The NBA has done what it can to ensure that the return-to-play plan comes with a focus on prioritizing player safety while also empowering them to use their platform in the fight against racial injustice during these unprecedented times.

The league has spared no expense in order to make the truncated season come to fruition at the Walt Disney World campus in Orlando, Florida. Their efforts to establish the necessary safety protocols amid the ongoing coronavirus (COVID-19) pandemic in order to play eight regular-season seeding games and playoffs required a major commitment from the NBA and its players.

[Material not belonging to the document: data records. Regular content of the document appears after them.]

(** * CamWork legacy scripts: duplicate detection and conflict-safe relocation

    A shallow embedding of the relocation logic of the CamWork scripts
    ([model_sort_v2.3], [date_sort_v1.2], [dup_search_v2.4] and
    [raw_sort_v1.3]) together with the facts the specification states
    about them and further properties of the code.

    Layout of the development:
    - [SHA256]    the digest computed by [hashlib.sha256] (FIPS 180-4);
    - [FS]        the file tree the scripts read and mutate;
    - [Fecha]     the part of [datetime] the date sorter relies on;
    - [Hashing]   [sha256_of_file], shared by three scripts;
    - [ModelSort], [RawSort], [DateSort], [DupSearch]  the scripts;
    - [RawOrganizer], [DupListing]  the loops of the RAW sorter and the
      listing of the duplicate search;
    - the theorems, one section per property. *)

From Stdlib Require Import ZArith List Lia Bool Arith.
From Stdlib.Strings Require Import String Ascii Byte.
From Stdlib Require Import DecimalString.
From stdpp Require Import base tactics option list strings.

Import ListNotations.
Local Open Scope Z_scope.

(* ===================================================================== *)
(** ** SHA-256, the digest behind [hashlib.sha256]                        *)
(* ===================================================================== *)

Module SHA256.

Definition w32 : Z := 2 ^ 32.

Definition add32 (x y : Z) : Z := (x + y) mod w32.

Definition rotr (n x : Z) : Z :=
  Z.lor (Z.shiftr x n) ((Z.shiftl x (32 - n)) mod w32).

Definition shr (n x : Z) : Z := Z.shiftr x n.

Definition not32 (x : Z) : Z := Z.lxor x (w32 - 1).

Definition Ch (x y z : Z) : Z := Z.lxor (Z.land x y) (Z.land (not32 x) z).

Definition Maj (x y z : Z) : Z :=
  Z.lxor (Z.lxor (Z.land x y) (Z.land x z)) (Z.land y z).

Definition Sigma0 (x : Z) : Z := Z.lxor (Z.lxor (rotr 2 x) (rotr 13 x)) (rotr 22 x).
Definition Sigma1 (x : Z) : Z := Z.lxor (Z.lxor (rotr 6 x) (rotr 11 x)) (rotr 25 x).
Definition sigma0 (x : Z) : Z := Z.lxor (Z.lxor (rotr 7 x) (rotr 18 x)) (shr 3 x).
Definition sigma1 (x : Z) : Z := Z.lxor (Z.lxor (rotr 17 x) (rotr 19 x)) (shr 10 x).

(** The round constants, each next to the prime it comes from: the first
    thirty-two bits of the fractional part of the cube root of that prime
    (checked by [round_constants_are_cube_roots]). *)
Definition K_table : list (Z * Z) :=
  [
    (2, 1116352408); (3, 1899447441); (5, 3049323471); (7, 3921009573);
    (11, 961987163); (13, 1508970993); (17, 2453635748); (19, 2870763221);
    (23, 3624381080); (29, 310598401); (31, 607225278); (37, 1426881987);
    (41, 1925078388); (43, 2162078206); (47, 2614888103); (53, 3248222580);
    (59, 3835390401); (61, 4022224774); (67, 264347078); (71, 604807628);
    (73, 770255983); (79, 1249150122); (83, 1555081692); (89, 1996064986);
    (97, 2554220882); (101, 2821834349); (103, 2952996808); (107, 3210313671);
    (109, 3336571891); (113, 3584528711); (127, 113926993); (131, 338241895);
    (137, 666307205); (139, 773529912); (149, 1294757372); (151, 1396182291);
    (157, 1695183700); (163, 1986661051); (167, 2177026350); (173, 2456956037);
    (179, 2730485921); (181, 2820302411); (191, 3259730800); (193, 3345764771);
    (197, 3516065817); (199, 3600352804); (211, 4094571909); (223, 275423344);
    (227, 430227734); (229, 506948616); (233, 659060556); (239, 883997877);
    (241, 958139571); (251, 1322822218); (257, 1537002063); (263, 1747873779);
    (269, 1955562222); (271, 2024104815); (277, 2227730452); (281, 2361852424);
    (283, 2428436474); (293, 2756734187); (307, 3204031479); (311, 3329325298) ].

Definition K : list Z := map snd K_table.

(** The eight working registers. *)
Record regs : Type := Regs {
  ra : Z; rb : Z; rc : Z; rd : Z; re : Z; rf : Z; rg : Z; rh : Z
}.

(** The initial registers: the same for the square roots of the first
    eight primes. *)
Definition H0 : regs :=
  Regs 1779033703 3144134277 1013904242 2773480762
       1359893119 2600822924 528734635 1541459225.

(** Padding: a [0x80] byte, zeros up to 56 modulo 64, then the bit length
    on eight bytes, most significant first. *)
Definition be_bytes (n : nat) (v : Z) : list Z :=
  map (fun i => (v / 2 ^ (8 * Z.of_nat i)) mod 256) (rev (seq 0 n)).

Definition pad (msg : list Z) : list Z :=
  let len := Z.of_nat (length msg) in
  let zeros := Z.to_nat ((55 - len) mod 64) in
  msg ++ [0x80] ++ repeat 0 zeros ++ be_bytes 8 ((8 * len) mod 2 ^ 64).

Fixpoint be_words (n : nat) (bs : list Z) : list Z :=
  match n with
  | O => []
  | S k =>
      match bs with
      | b0 :: b1 :: b2 :: b3 :: rest =>
          (b0 * 2 ^ 24 + b1 * 2 ^ 16 + b2 * 2 ^ 8 + b3) :: be_words k rest
      | _ => []
      end
  end.

(** Message schedule, kept most recent word first. *)
Fixpoint schedule (n : nat) (w : list Z) : list Z :=
  match n with
  | O => w
  | S k =>
      let x := add32 (add32 (sigma1 (nth 1 w 0)) (nth 6 w 0))
                     (add32 (sigma0 (nth 14 w 0)) (nth 15 w 0)) in
      schedule k (x :: w)
  end.

Definition round (s : regs) (kw : Z * Z) : regs :=
  let t1 := add32 (add32 (add32 (rh s) (Sigma1 (re s)))
                         (add32 (Ch (re s) (rf s) (rg s)) (fst kw))) (snd kw) in
  let t2 := add32 (Sigma0 (ra s)) (Maj (ra s) (rb s) (rc s)) in
  Regs (add32 t1 t2) (ra s) (rb s) (rc s) (add32 (rd s) t1) (re s) (rf s) (rg s).

Definition compress (h : regs) (block : list Z) : regs :=
  let w := rev (schedule 48 (rev (be_words 16 block))) in
  let s := fold_left round (combine K w) h in
  Regs (add32 (ra h) (ra s)) (add32 (rb h) (rb s)) (add32 (rc h) (rc s))
       (add32 (rd h) (rd s)) (add32 (re h) (re s)) (add32 (rf h) (rf s))
       (add32 (rg h) (rg s)) (add32 (rh h) (rh s)).

Fixpoint blocks (n : nat) (bs : list Z) (h : regs) : regs :=
  match n with
  | O => h
  | S k => blocks k (skipn 64 bs) (compress h (firstn 64 bs))
  end.

Definition digest_of (h : regs) : Z :=
  ((((((ra h * w32 + rb h) * w32 + rc h) * w32 + rd h) * w32 + re h) * w32
      + rf h) * w32 + rg h) * w32 + rh h.

(** The 256-bit digest of a byte string, as a number. *)
Definition hash (msg : list byte) : Z :=
  let p := pad (map (fun b => Z.of_N (Byte.to_N b)) msg) in
  digest_of (blocks (length p / 64) p H0).

Definition hex_digit (d : Z) : ascii :=
  nth (Z.to_nat d) (list_ascii_of_string "0123456789abcdef") "0"%char.

(** [hexdigest]: sixty-four lowercase hexadecimal digits. *)
Definition hex (v : Z) : string :=
  string_of_list_ascii
    (map (fun i => hex_digit ((v / 16 ^ Z.of_nat i) mod 16)) (rev (seq 0 64))).

End SHA256.


Definition bytes_of_string (s : string) : list byte := list_byte_of_string s.

(* ===================================================================== *)
(** ** Results and exceptions                                             *)
(* ===================================================================== *)

(** The exception classes the scripts can meet. Every failure of an [os] or
    [shutil] call is an [OSError] (of some subclass); [OverflowError] is
    what [datetime - timedelta] raises below year 1. *)
Inductive exc : Type :=
  | OSError (detalle : string)
  | OverflowError.

(** [isinstance(e, cls)] for a subclass of [OSError] given by name. *)
Definition is_exc (cls : string) (e : exc) : bool :=
  match e with
  | OSError d => String.eqb d cls
  | OverflowError => false
  end.

Inductive result (A : Type) : Type :=
  | Ok (a : A)
  | Raise (e : exc).
Arguments Ok {A} a.
Arguments Raise {A} e.

(* ===================================================================== *)
(** ** The part of [datetime] used by the date sorter                     *)
(* ===================================================================== *)

Module Fecha.

Record datetime : Type := DT {
  year : Z; month : Z; day : Z; hour : Z; minute : Z; second : Z
}.

Definition is_leap (y : Z) : bool :=
  (y mod 4 =? 0) && (negb (y mod 100 =? 0) || (y mod 400 =? 0)).

Definition days_in_month (y m : Z) : Z :=
  if m =? 2 then (if is_leap y then 29 else 28)
  else if (m =? 4) || (m =? 6) || (m =? 9) || (m =? 11) then 30
  else 31.

(** The values a [datetime] object can hold ([MINYEAR = 1], [MAXYEAR = 9999]). *)
Definition valid (d : datetime) : Prop :=
  1 <= year d <= 9999 /\ 1 <= month d <= 12 /\
  1 <= day d <= days_in_month (year d) (month d) /\
  0 <= hour d < 24 /\ 0 <= minute d < 60 /\ 0 <= second d < 60.

(** [d - timedelta(days=1)]; [None] is Python's [OverflowError], raised when
    the result would fall before 0001-01-01. *)
Definition minus_one_day (d : datetime) : option datetime :=
  if 1 <? day d then
    Some (DT (year d) (month d) (day d - 1) (hour d) (minute d) (second d))
  else if 1 <? month d then
    Some (DT (year d) (month d - 1) (days_in_month (year d) (month d - 1))
             (hour d) (minute d) (second d))
  else if 1 <? year d then
    Some (DT (year d - 1) 12 31 (hour d) (minute d) (second d))
  else None.

(** [str(n)] for an integer. *)
Definition str (n : Z) : string := NilZero.string_of_int (Z.to_int n).

(** [f"{n:02d}"]: at least two characters, padded with a zero on the left. *)
Definition str02 (n : Z) : string :=
  let s := str n in
  if (String.length s <? 2)%nat then ("0" ++ s)%string else s.

End Fecha.

(* ===================================================================== *)
(** ** Python dictionaries, in insertion order                            *)
(* ===================================================================== *)

Section Dict.
Context {K V : Type} `{EqDecision K}.

(** [d.get(k)] *)
Fixpoint dget (d : list (K * V)) (k : K) : option V :=
  match d with
  | [] => None
  | (k', v) :: r => if decide (k' = k) then Some v else dget r k
  end.

(** [d[k] = v]: in place when the key is there, at the end otherwise. *)
Fixpoint dset (d : list (K * V)) (k : K) (v : V) : list (K * V) :=
  match d with
  | [] => [(k, v)]
  | (k', v') :: r =>
      if decide (k' = k) then (k, v) :: r else (k', v') :: dset r k v
  end.

(** [del d[k]] *)
Fixpoint ddel (d : list (K * V)) (k : K) : list (K * V) :=
  match d with
  | [] => []
  | (k', v') :: r =>
      if decide (k' = k) then ddel r k else (k', v') :: ddel r k
  end.

(** [d.setdefault(k, v0)] followed by an update of the value in place. *)
Definition dupdate (d : list (K * V)) (k : K) (v0 : V) (f : V -> V) : list (K * V) :=
  match dget d k with
  | Some v => dset d k (f v)
  | None => dset d k (f v0)
  end.
End Dict.

(** A [for] loop whose body may raise: the first exception ends it and
    leaves the state as it was at that point. *)
Fixpoint for_each {S A : Type} (body : S -> A -> S * option exc)
    (s : S) (l : list A) : S * option exc :=
  match l with
  | [] => (s, None)
  | x :: r =>
      match body s x with
      | (s', None) => for_each body s' r
      | (s', Some e) => (s', Some e)
      end
  end.

(* ===================================================================== *)
(** ** File names: [os.path.splitext] and [str.lower]                     *)
(* ===================================================================== *)

Definition is_dot (c : ascii) : bool := Ascii.eqb c "."%char.

Definition lower_ascii (c : ascii) : ascii :=
  let n := nat_of_ascii c in
  if (65 <=? n)%nat && (n <=? 90)%nat then ascii_of_nat (n + 32) else c.

Definition lower (s : string) : string :=
  string_of_list_ascii (map lower_ascii (list_ascii_of_string s)).

(** Scans a reversed name for its first dot: the characters met before it
    (put back in order) and what remains, still reversed. *)
Fixpoint cut_at_dot (rs acc : list ascii) : option (list ascii * list ascii) :=
  match rs with
  | [] => None
  | c :: r => if is_dot c then Some (acc, r) else cut_at_dot r (c :: acc)
  end.

(** [os.path.splitext] on a bare file name (no separator): the extension
    starts at the last dot, unless only dots come before it. *)
Definition os_path_splitext (p : string) : string * string :=
  match cut_at_dot (rev (list_ascii_of_string p)) [] with
  | Some (e, rr) =>
      if existsb (fun c => negb (is_dot c)) rr
      then (string_of_list_ascii (rev rr), string_of_list_ascii ("."%char :: e))
      else (p, EmptyString)
  | None => (p, EmptyString)
  end.

Definition in_strings (s : string) (l : list string) : bool :=
  existsb (String.eqb s) l.

(* ===================================================================== *)
(** ** The file tree                                                      *)
(* ===================================================================== *)

Module FS.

Aside from addressing the issues of systemic racism during a global pandemic, there is speculation that the financial implications of not finishing out the 2019-20 season ultimately served as the biggest deterrent. After all, the NBA is a business and it is in the best interest of both parties to make sure that it continues to flourish.

Commissioner Adam Silver said during an appearance on ESPN’s “The Return of Sports” with Mike Greenberg that the NBA feels an obligation to provide a glimmer of hope during this troubling period in the United States:

“A lot of people pointed to the financial component of this. The incremental difference of at this point playing and not playing, isn’t nearly as great as people think. Especially given the enormous expense of putting this one. Really, it’s more a sense from the entire NBA community that we have an obligation to try this. The alternative is to stay on the sideline and in essence give into the virus. On one hand, this won’t be forever. We will ultimately find a vaccine, presumably, or some sort of antivirals that will help people who have conditions of COVID-19.

“For us, this is what we do. We put on NBA basketball. We think that for the country it will be a respite from the enormous difficulties people are dealing with in their lives right now. And I also think in terms of the social justice issues, it will be an opportunity for NBA players and the greater community to draw attention to this issues, because the world’s attention will be on the NBA in Orlando, Fla., if we’re able to pull this off.”

There is no question that the majority of NBA fans are relishing a some kind of return to normalcy by getting their fix of basketball in after the season was suspended back in March. Of course, these are the same reasons that players have voiced their concern over providing a distraction during this period of social unrest.

Los Angeles Lakers guard Avery Bradley feels a united effort from players and owners must be made to ensure that true change is being made. Silver may need to ramp up the league’s contributions toward the movement if he truly wants to ensure that all sides are on the same page when it comes to resuming the season for the right reasons.